Promenade interrompue par un excellent repas que nous partageons avec Nicoleta et Georg dans la brasserie la plus spectaculaire qu'il m'ait été donné de fréquenter, Caru cu Bere (la charrette à bière), en plein coeur du quartier moyen-âgeux de Bucarest. Le clou de l'événement a été de voir Marie-José se colleter avec la spécialité de la maison, un monstrueux jarret de porc au four qui devait peser son kilo et plus. Sans compter le chou bouilli et la montagne de succulente polenta qui venaient avec. Même si Georg lui a donné un coup de main vers la fin, il en restait assez pour faire découper le reste en trois "doggy-bags" de bonne taille, que Nicoleta a eu la bonne
pensée d'offrir à une famille de SDF rencontrés quelques minutes plus tard sur l'avenue.
Hier matin, trop tôt pour
cette lève-tard d'Azur, nous sommes montés dans un car qui nous a fait faire un rapide tour de la ville, avec un arrêt à l'Atheneum (salle de concert) et un second au
Palais Parlementaire, gigantesque gâteau de noces élevé à la gloire des Ceaucescu dans les années 1980. Les quelque 200 marches à gravir et redescendre pour visiter quelques-uns des 2000 salles et salons de ce dernier ont eu sur nous un effet dissuasif. Heureusement, il y a au rez-de-chaussée un joli Musée du costume qui nous a permis de passer le temps en attendant nos co-voyageurs plus énergiques.
Encore un lunch dans un restaurant typique, Jaristea, décoration splendide fourmillant de curieuses antiquités, notamment une collection d'horloges anciennes et un gramophone RCA à pavillon et manivelle, mais menu de groupe plutôt décevant.
Rien à dire du trajet vers le delta du Danube, que nous avons hélas traversé sur une autoroute anonyme qui en évitait tous les accidents intéressants. Champs en friche et postes d'essence. Embarquement sans histoire à Cernacova sur notre bateau de croisière, le Swiss Sapphire, une sorte de péniche géante construite et aménagée spécialement pour la navigation fluviale.
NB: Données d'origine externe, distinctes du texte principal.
(** [print_raises line] is [None] when [print(line)] writes the line, and
    [Some e] when it raises [e] and writes nothing (a standard output
    whose encoding cannot encode the line raises [UnicodeEncodeError]). *)
Variable read_text : str -> exception + str.
Variable ET_fromstring : str -> exception + Element.
Variable print_raises : str -> option exception.
Variable os_scandir : str -> scandir_outcome.
Variable os_path_join : str -> str -> str.

(** [process_pkg_for_references(file_path)] (source lines 25-96): the
    body of the [try] as before; the handler prints, and when [print]
    raises the function raises instead of returning [results]. *)
Definition process_pkg_for_references (file_path : str)
    : outcome (list ReferenceObject) :=
  match try_body read_text ET_fromstring file_path [] with
  | (inr _, results) => Returned results []
  | (inl e, results) =>
      match print_raises (warning file_path e) with
      | None => Returned results [warning file_path e]
      | Some e' => Raised e' []
      end
  end.

(** The inner loop [for file in files] (source lines 113-117); an
    exception out of [process_pkg_for_references] ends it. *)
Fixpoint scan_files (root : str) (files : list str)
    (all_references : list ReferenceObject) (printed : list str)
    : outcome (list ReferenceObject) :=
  match files with
  | [] => Returned all_references printed
  | file :: files' =>
      if endswith file (py ".pkg") then
        let file_path := os_path_join root file in
        match process_pkg_for_references file_path with
        | Returned references lines =>
            scan_files root files' (all_references ++ references)
                       (printed ++ lines)
        | Raised e lines => Raised e (printed ++ lines)
        end
      else scan_files root files' all_references printed
  end.

(** The outer loop over the triples of the walk (source line 112). *)
Fixpoint walk_loop (triples : list walk_triple)
    (all_references : list ReferenceObject) (printed : list str)
    : outcome (list ReferenceObject) :=
  match triples with
  | [] => Returned all_references printed
  | (root, _, files) :: triples' =>
      match scan_files root files all_references printed with
      | Returned all_references' printed' =>
          walk_loop triples' all_references' printed'
      | Raised e printed' => Raised e printed'
      end
  end.

(** [check_reference_objects(project_path)] (source lines 109-119). *)
Definition check_reference_objects (project_path : str)
    : outcome (list ReferenceObject) :=
  match os_scandir project_path with
  | ScandirRaises e => Raised e []
  | ScandirOSError => walk_loop [] [] []
  | Listing entries =>
      walk_loop (walk_listing os_path_join project_path entries) [] []
  end.

(** The extractor run on a list of paths one after the other, until one
    call raises. *)
Fixpoint run_paths (paths : list str)
    (all_references : list ReferenceObject) (printed : list str)
    : outcome (list ReferenceObject) :=
  match paths with
  | [] => Returned all_references printed
  | path :: paths' =>
      match process_pkg_for_references path with
      | Returned references lines =>
          run_paths paths' (all_references ++ references) (printed ++ lines)
      | Raised e lines => Raised e (printed ++ lines)
      end
  end.

End Program.

End Full.

(** Worlds in which printing or scanning raises. *)
Module Faulty.

(** A standard output encoded in Latin-1 with strict errors. *)
Definition latin1_stdout (line : str) : option exception :=
  if existsb (fun c => (255 <? c)%N) line
  then Some (OtherException
               (py "'latin-1' codec can't encode character: ordinal not in range(256)"))
  else None.

(** A standard output that can encode every line. *)
Definition utf8_stdout (line : str) : option exception := None.

(** A file name with a Cyrillic capital letter (U+042F) in it. *)
Definition cyrillic_name : str := 1071%N :: py ".pkg".

Definition good_content : str :=
  xml "<Objects><Object Type='File' Reference='true'>kept.st</Object></Objects>".

(** A project with a [.pkg] file that cannot be read and, after it, one
    that holds a reference. *)
Definition os_scandir (path : str) : scandir_outcome :=
  if existsb (N.eqb 0) path
  then ScandirRaises (OtherException (py "embedded null character in path"))
  else if str_eqb path (py "proj")
  then Listing [File cyrillic_name; File (py "z.pkg")]
  else if str_eqb path (py "docs")
  then Listing [File (py "readme.txt");
                Directory (py "img") false (Some [File (py "logo.png")])]
  else ScandirOSError.

Definition read_text (path : str) : exception + str :=
  if str_eqb path (py "proj/z.pkg") then inr good_content
  else inl (OSError (py "[Errno 13] Permission denied")).

(** A root path that names nothing: it holds a NUL character. *)
Definition nul_path : str := py "a" ++ 0%N :: py "b".

End Faulty.

(** * Properties *)

(** ** Text *)

Lemma str_eqb_eq (a b : str) : str_eqb a b = true <-> a = b.
Proof.
  revert b; induction a as [|x a IH]; intros [|y b]; simpl;
    try (split; [discriminate | discriminate]); [tauto|].
  rewrite andb_true_iff, N.eqb_eq, IH.
  split; [intros [-> ->]; reflexivity | intros [= -> ->]; auto].
Qed.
La décoration et les aménagements sont luxueux, avec un immense bar à l'avant, une grande salle à dîner au-dessous, un autre bar-bistrot à l'arrière et un gigantesque pont-promenade avec jaccuzzi et transats par-dessus tout ça. Notre cabine est grande (30 mètres carrés) et confortable, mais manque un peu d'espaces de rangement. Bof, on se débrouillera.
À notre surprise, la quasi-totalité des 90 passagers sont américains, près de la moitié californiens, et en grande majorité âgés. Un couple d'Espagnols (lui ressemble à Juan Carlos en plus jeune) et nous sommes les seuls "étrangers" à bord… à part le personnel et l'équipage, composés en grande partie d'Européens centraux.
Le capitaine Josef, viennois, nous accueille dans un anglais à l'accent allemand pratiquement incompréhensible, mais avec une bonne humeur communicative. Heureusement, ses explications techniques sont immédiatement reprises en long et en large par Steve, le jeune "tour director" canadien.
À peine la réception de bienvenue terminée et le troupeau des passagers descendu à la salle à dîner, le navire appareille sans bruit et sans secousses pour sa première escale, Ruse (ou Roussé), en Bulgarie.